Licensing Rules and Enforcement Vary Greatly
Business people in the construction industry understand that each state’s licensing schemes are different, but the importance of this warrants repeating and discussion. Contractors work in a highly regulated industry, and the regulations are different state-by-state and sometimes county-by-county.
Licensing rules fall into one of three high level categories:
- the state requires a license;
- the state does not require a license; or
- a registration is required in the state and the contractor must maintain a bond.
Whatever the rule, it is critical to know, understand and follow it, because the consequences may be significant.
In many states such as California, Arizona and Washington, unlicensed contractors have zero recovery options if they are unpaid, and in many cases, may be sued and forced to return money they were paid. It doesn’t matter if it’s a $1 billion skyscraper. If the contractor is not licensed, in some places, it is doing the work for free.
In other states, recovery will be substantially limited and subject to state penalties for non-licensing. All in all, it’s bad news for contractors without a license. Again—know and follow the licensing rules at the onset.
Liens, Notices and Remedies
Mechanics liens and bond claims are an asset to the organization, and by far, the best legal remedy available if unpaid on a project. Nevertheless, every state’s laws regulating these instruments are different and nuanced. Don’t think the rules in one state will cross over and apply to another state. They will not.

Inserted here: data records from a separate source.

(* ===== verification/ComplianceIngest.v ===== *)
(** What the backend records of a compliance violation
    ([backend/corelab_backend/services/compliance_ingest_service.py]). *)

From S2P Require Import Prelude Models SessionLayer Samples AuditService.
From S2P Require Import NotificationService.

(** ** The event ([shared/protocol/corelab_protocol/frames.py]) *)

Record ComplianceViolationHolder : Type := mkHolder {
  ho_user_id : Z ;
  ho_username : option string ;
  ho_reservation_id : option Z }.

Record ComplianceViolationEvent : Type := mkViolation {
  cv_server_id : Z ;
  cv_gpu_id : Z ;
  cv_policy_key : string ;
  cv_severity : string ;
  cv_linux_username : option string ;
  cv_linux_pid : option Z ;
  cv_linked_platform_user_ids : list Z ;
  cv_current_reservation_holders : list ComplianceViolationHolder ;
  cv_action_taken : string ;
  cv_memory_used_mb : option Z ;
  cv_memory_declared_mb : option Z ;
  cv_util_pct : option Z ;
  cv_downgraded_from : option string ;
  cv_details : option string }.

Definition _notify_severity (effective : string) : string :=
  if bool_decide (effective = "auto_kill"%string) then "error"
  else if bool_decide (effective = "warn"%string) then "warn" else "info".

Definition alert_severity_for (effective : string) : string :=
  if bool_decide (effective = "warn"%string) then "warn"
  else if bool_decide (effective = "auto_kill"%string) then "critical" else "info".

Definition _compose_occupier_title (event : ComplianceViolationEvent) : string :=
  "Compliance: " +:+ cv_policy_key event +:+ " on GPU-" +:+ pretty (cv_gpu_id event) +:+ " (" +:+
  cv_action_taken event +:+ ")".

Definition _compose_holder_title (event : ComplianceViolationEvent) (occupier : option string) : string :=
  "GPU-" +:+ pretty (cv_gpu_id event) +:+ " occupied by " +:+
  (if str_truthy occupier then default "" occupier else "an unknown user") +:+ " (your reservation)".

Definition payload_for_logs (event : ComplianceViolationEvent) : list (string * json) :=
  [("policy_key", JStr (cv_policy_key event)); ("severity", JStr (cv_severity event));
   ("linux_username", jopt JStr (cv_linux_username event));
   ("linux_pid", jopt JInt (cv_linux_pid event));
   ("linked_platform_user_ids", JList (JInt <$> cv_linked_platform_user_ids event));
   ("current_reservation_holders",
     JList ((λ h, JObj [("user_id", JInt (ho_user_id h)); ("username", jopt JStr (ho_username h));
                        ("reservation_id", jopt JInt (ho_reservation_id h))]) <$>
              cv_current_reservation_holders event));
   ("action_taken", JStr (cv_action_taken event));
   ("memory_used_mb", jopt JInt (cv_memory_used_mb event));
   ("memory_declared_mb", jopt JInt (cv_memory_declared_mb event));
   ("util_pct", jopt JInt (cv_util_pct event));
   ("downgraded_from", jopt JStr (cv_downgraded_from event));
   ("details", jopt JStr (cv_details event))]%string.

Definition notify_occupier (event : ComplianceViolationEvent) (uid : Z) : M unit :=
  create_notification uid ("compliance." +:+ cv_policy_key event)
    (_notify_severity (cv_severity event)) (_compose_occupier_title event) None
    (Some [("alert_event_id", JNull); ("server_id", JInt (cv_server_id event));
           ("gpu_id", JInt (cv_gpu_id event)); ("policy_key", JStr (cv_policy_key event));
           ("action_taken", JStr (cv_action_taken event))]%string)
    None DEFAULT_DEDUP_WINDOW_SECONDS ;;
  skip.

Definition notify_holder (event : ComplianceViolationEvent) (holder : ComplianceViolationHolder) :
    M unit :=
  create_notification (ho_user_id holder) "compliance.your_gpu_occupied"
    (_notify_severity (cv_severity event)) (_compose_holder_title event (ho_username holder)) None
    (Some [("server_id", JInt (cv_server_id event)); ("gpu_id", JInt (cv_gpu_id event));
           ("reservation_id", jopt JInt (ho_reservation_id holder));
           ("occupier_linux_username", jopt JStr (cv_linux_username event))]%string)
    None DEFAULT_DEDUP_WINDOW_SECONDS ;;
  skip.

(** [handle_violation]: the number of notifications sent. *)
Definition handle_violation (event : ComplianceViolationEvent) (lab_id : Z) : M Z :=
  for_each (cv_linked_platform_user_ids event) (notify_occupier event) ;;
  for_each (cv_current_reservation_holders event) (notify_holder event) ;;
  write "compliance.violation" None (Some lab_id) (Some "gpu"%string) (Some (cv_gpu_id event))
    (Some lab_id) (Some (cv_server_id event)) (JObj (payload_for_logs event)) no_request ;;
  mret (Z.of_nat (length (cv_linked_platform_user_ids event) +
                  length (cv_current_reservation_holders event))).

(** ** Lemmas *)

(** No type of this service is deduplicated. *)
Lemma compliance_not_deduplicated x : _DEDUP_PK_KEYS ("compliance." +:+ x) = None.
Proof.
  unfold _DEDUP_PK_KEYS. rewrite !bool_decide_eq_false_2; [done|discriminate|].
  rewrite !elem_of_cons, elem_of_nil. intros H. by destruct_or! H.
Qed.

(** Notifications of these recipients were stored and pushed, in order. *)
Definition notified_all (recipients : list Z) (s s' : Session) : Prop :=
  clean s' ∧ committed s' = committed s ∧ now s' = now s ∧
  ∃ ns, Notification.recipient_user_id <$> ns = recipients ∧
    db s' = db s <| notifications := notifications (db s) ++ ns |> ∧
    pushed s' = pushed s ++ ((λ n, (Notification.recipient_user_id n, notification_frame n)) <$> ns).

Lemma notified_nil s : clean s → notified_all [] s s.
Proof.
  intros Hc. split_and!; [done..|]. exists []. simpl. rewrite !app_nil_r. by destruct s as [? [] ?].
Qed.

Lemma notified_app l1 l2 s s1 s2 :
  notified_all l1 s s1 → notified_all l2 s1 s2 → notified_all (l1 ++ l2) s s2.
Proof.
  intros (_ & H1 & H2 & ns & Hr & Hd & Hp) (Hc & H1' & H2' & ns' & Hr' & Hd' & Hp').
  split_and!; [done|congruence|congruence|]. exists (ns ++ ns'). split_and!.
  - by rewrite fmap_app, Hr, Hr'.
  - rewrite Hd', Hd. simpl. by rewrite app_assoc.
  - by rewrite Hp', Hp, fmap_app, app_assoc.
Qed.

Lemma notify_compliance_run u x sev title body payload cta w s :
  clean s →
  ∃ n s', create_notification u ("compliance." +:+ x) sev title body payload cta w s = (Ok n, s') ∧
          notified_all [u] s s'.
Proof.
  intros Hc. rewrite create_notification_exact by done. unfold recent_duplicate.
  rewrite compliance_not_deduplicated.
  set (n := Notification.mk (Z.of_nat (length (notifications (db s))) + 1) u ("compliance." +:+ x)
              sev title body payload cta 0 (now s)).
  exists n. eexists. split; [reflexivity|]. split_and!; [done..|]. by exists [n].
Qed.

Lemma notify_each_run {A} (f : A → M unit) (u : A → Z) l s :
  (∀ a s, clean s → ∃ s', f a s = (Ok tt, s') ∧ notified_all [u a] s s') → clean s →
  ∃ s', for_each l f s = (Ok tt, s') ∧ notified_all (u <$> l) s s'.
Proof.
  intros Hf. revert s. induction l as [|a l IH]; intros s Hc; simpl.
  { exists s. split; [done|by apply notified_nil]. }
  destruct (Hf a s Hc) as (s1 & Hr & Hn). rewrite (bind_run _ _ _ _ _ Hr).
  destruct (IH s1) as (s' & Hr' & Hn'); [apply Hn|]. exists s'. split; [done|].
  exact (notified_app [u a] _ _ _ _ Hn Hn').
Qed.

(** *** Properties *)

(** a violation always notifies every linked user and every
    holder of the card, in order, and writes one audit entry about the card;
    nothing is ever suppressed, however recently the same violation was
    reported. *)
Theorem handle_violation_spec event lab s :
  clean s →
  let recipients := cv_linked_platform_user_ids event ++
                    (ho_user_id <$> cv_current_reservation_holders event) in
  ∃ s' e, handle_violation event lab s = (Ok (Z.of_nat (length recipients)), s') ∧
    AuditLog.action e = "compliance.violation"%string ∧
    AuditLog.target_id e = Some (cv_gpu_id event) ∧ AuditLog.lab_id e = Some lab ∧
    ∃ ns, Notification.recipient_user_id <$> ns = recipients ∧
      db s' = db s <| notifications := notifications (db s) ++ ns |>
                   <| audit_log := audit_log (db s) ++ [e] |> ∧
      pushed s' = pushed s ++ ((λ n, (Notification.recipient_user_id n, notification_frame n)) <$> ns) ∧
      clean s' ∧ committed s' = committed s.
Proof.
  intros Hc recipients. unfold handle_violation.
  destruct (notify_each_run (notify_occupier event) id (cv_linked_platform_user_ids event) s)
    as (s1 & Hr1 & Hn1); [|done|].
  { intros u s0 Hc0. unfold notify_occupier.
    match goal with |- context [create_notification u _ ?a ?b ?c ?d ?e ?f] =>
      destruct (notify_compliance_run u (cv_policy_key event) a b c d e f s0 Hc0) as (n & s' & Hr & Hn) end.
    exists s'. by rewrite (bind_run _ _ _ _ _ Hr). }
  destruct (notify_each_run (notify_holder event) ho_user_id (cv_current_reservation_holders event) s1)
    as (s2 & Hr2 & Hn2); [|apply Hn1|].
  { intros h s0 Hc0. unfold notify_holder.
    match goal with |- context [create_notification _ _ ?a ?b ?c ?d ?e ?f] =>
      destruct (notify_compliance_run (ho_user_id h) "your_gpu_occupied" a b c d e f s0 Hc0)
        as (n & s' & Hr & Hn) end.
    exists s'. by rewrite (bind_run _ _ _ _ _ Hr). }
  rewrite list_fmap_id in Hn1. pose proof (notified_app _ _ _ _ _ Hn1 Hn2) as (Hc2 & Hcm & _ & ns & Hr & Hd & Hp).
  rewrite (bind_run _ _ _ _ _ Hr1), (bind_run _ _ _ _ _ Hr2).
  rewrite (bind_run _ _ _ _ _ (write_run _ _ _ _ _ _ _ _ _ s2 Hc2)).
  set (e := audit_entry s2 _ _ _ _ _ _ _ _ _ _ _). eexists _, e.
  split; [unfold recipients; rewrite length_app, length_fmap; reflexivity|].
  split_and!; [done..|]. exists ns. split_and!; [done| |done..]. subst e. simpl. by rewrite Hd.
Qed.

(** A violation that displaces alice, reported a second time. *)
Definition violation_sample : ComplianceViolationEvent :=
  mkViolation 1 1 "no_reservation" "warn" (Some "bob"%string) (Some 4242) [11]
    [mkHolder 10 (Some "alice"%string) (Some 100)] "warn" None None None None None.

Lemma handle_violation_spec_witness :
  let s := (handle_violation violation_sample 1 (open_session (sample_db []) 0 "")).2 in
  (∃ s' e, handle_violation violation_sample 1 s = (Ok 2, s') ∧
    AuditLog.action e = "compliance.violation"%string ∧
    AuditLog.target_id e = Some 1 ∧ AuditLog.lab_id e = Some 1 ∧
    ∃ ns, Notification.recipient_user_id <$> ns = [11; 10] ∧
      db s' = db s <| notifications := notifications (db s) ++ ns |>
                   <| audit_log := audit_log (db s) ++ [e] |> ∧
      pushed s' = pushed s ++ ((λ n, (Notification.recipient_user_id n, notification_frame n)) <$> ns) ∧
      clean s' ∧ committed s' = committed s) ∧
  length (notifications (db s)) = 2%nat.
Proof.
  intros s. split; [|vm_compute; reflexivity].
  apply (handle_violation_spec violation_sample 1 s). vm_compute. reflexivity.
Defined.
(** what [PATCH] leaves in the database.  An accepted edit stores
    the edited row; an error that is not an HTTP response changes nothing; a
    refusal (4xx) never touches another row, the audit log or the table's
    constraints, but a scheduled booking of the caller may be saved as far as
    it was edited -- its window and script, never what identifies the booking
    or its status -- because the request's session is committed on every HTTP
    error. *)
Theorem modify_request_outcome rid p current req d now uuid row :
  db_ok d → reservations d !! rid = Some row →
  let r := get_session (modify_reservation_endpoint rid p current req) d now uuid in
  db_ok r.2 ∧
  match r.1 with
  | Ok row' => editable d now (User.id current) p row ∧ row' = edited_row row p ∧
               saved d r.2 row' ["reservation.modify"%string]
  | Raise e =>
      if is_HTTPException e
      then ¬ editable d now (User.id current) p row ∧
           (r.2 = d ∨ ∃ r', part_edited (User.id current) row r' ∧ reservation_row_ok r' ∧
                      r.2 = d <| reservations := <[rid := r']> (reservations d) |>)
      else r.2 = d
  end.
Proof. apply modify_request_run. Qed.

Lemma modify_request_outcome_witness :
  let p := move_to (hours 2) (hours 4) in
  let r := get_session (modify_reservation_endpoint 100 p (sample_user 10 "alice") no_request)
             edit_db 0 "" in
  db_ok r.2 ∧
  match r.1 with
  | Ok row' => editable edit_db 0 10 p (sample_reservation 100 1 (hours 1) (hours 3) None) ∧
               row' = edited_row (sample_reservation 100 1 (hours 1) (hours 3) None) p ∧
               saved edit_db r.2 row' ["reservation.modify"%string]
  | Raise e =>
      if is_HTTPException e
      then ¬ editable edit_db 0 10 p (sample_reservation 100 1 (hours 1) (hours 3) None) ∧
           (r.2 = edit_db ∨ ∃ r', part_edited 10 (sample_reservation 100 1 (hours 1) (hours 3) None) r' ∧
                      reservation_row_ok r' ∧
                      r.2 = edit_db <| reservations := <[100 := r']> (reservations edit_db) |>)
      else r.2 = edit_db
  end.
Proof.
  apply (modify_request_outcome 100 (move_to (hours 2) (hours 4)) (sample_user 10 "alice")
           no_request edit_db 0 "" (sample_reservation 100 1 (hours 1) (hours 3) None) edit_db_ok).
  vm_compute. reflexivity.
Defined.
(** ** The log tail *)

Lemma last_chars_app {A} n (l k : list A) :
  last_chars n (last_chars n l ++ k) = last_chars n (l ++ k).
Proof.
  unfold last_chars. destruct (decide (length l <= Z.to_nat n)%nat).
  - by replace (length l - Z.to_nat n)%nat with 0%nat by lia.
  - set (m := (length l - Z.to_nat n)%nat).
    replace (length (l ++ k) - Z.to_nat n)%nat with (m + length k)%nat by (rewrite length_app; lia).
    rewrite <- drop_drop, (drop_app_le l) by lia. f_equal. rewrite length_app, length_drop. lia.
Qed.

Lemma last_chars_all {A} n (l : list A) : (length l <= Z.to_nat n)%nat → last_chars n l = l.
Proof. intros H. unfold last_chars. by replace (length l - Z.to_nat n)%nat with 0%nat by lia. Qed.

Lemma last_chars_length {A} n (l : list A) :
  0 <= n → n < Z.of_nat (length l) → Z.of_nat (length (last_chars n l)) = n.
Proof. intros. unfold last_chars. rewrite length_drop. lia. Qed.

Lemma utf8_length_ge (s : pystr) : Z.of_nat (length s) <= utf8_length s.
Proof.
  induction s as [|c s IH]; [done|]. change (utf8_length (c :: s)) with (utf8_bytes c + utf8_length s).
  assert (1 <= utf8_bytes c); [|simpl length; lia].
  unfold utf8_bytes. destruct (c <? 128)%N; [lia|]. destruct (c <? 2048)%N; [lia|].
  destruct (c <? 65536)%N; lia.
Qed.

Definition tail_of (row : Reservation.t) : pystr := default [] (Reservation.script_log_tail_text row).

(** The tail of a row that has received [out] so far. *)
Definition tails (max_chars : Z) (out : pystr) (row : Reservation.t) : Prop :=
  tail_of row = last_chars max_chars out ∧
  (Reservation.script_log_tail_truncated row ≠ 0 ↔ max_chars < Z.of_nat (length out)).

Don’t shrug them off to avoid the hassle. Compliance with the rules are worth the hassle because protecting lien rights can virtually guarantee company payment on every project. When entering a new state, understand the lien regulations and requirements—and follow them.
A Contract Means Different Things in Different Places
When a contractor signs a contract, it may think it understands what the contract says, but even the most artfully written contracts are subject to interpretation. Every state interprets contract language differently, which means that a single phrase can mean different things in different places.
This frequently happens with provisions like “pay when paid” clauses or “no lien clauses.” Some states prohibit these clauses outright and will nullify a contract, or the provision, if it’s in the contract. Other states will restrict its effectiveness. See how pay when paid provisions are different in different states.
The same principal applies to indemnity clauses, no damages for delay clauses, payment timing provisions, payment penalty provisions, etc. It’s very important that an attorney review contracts, credit applications and other documents when entering a new state.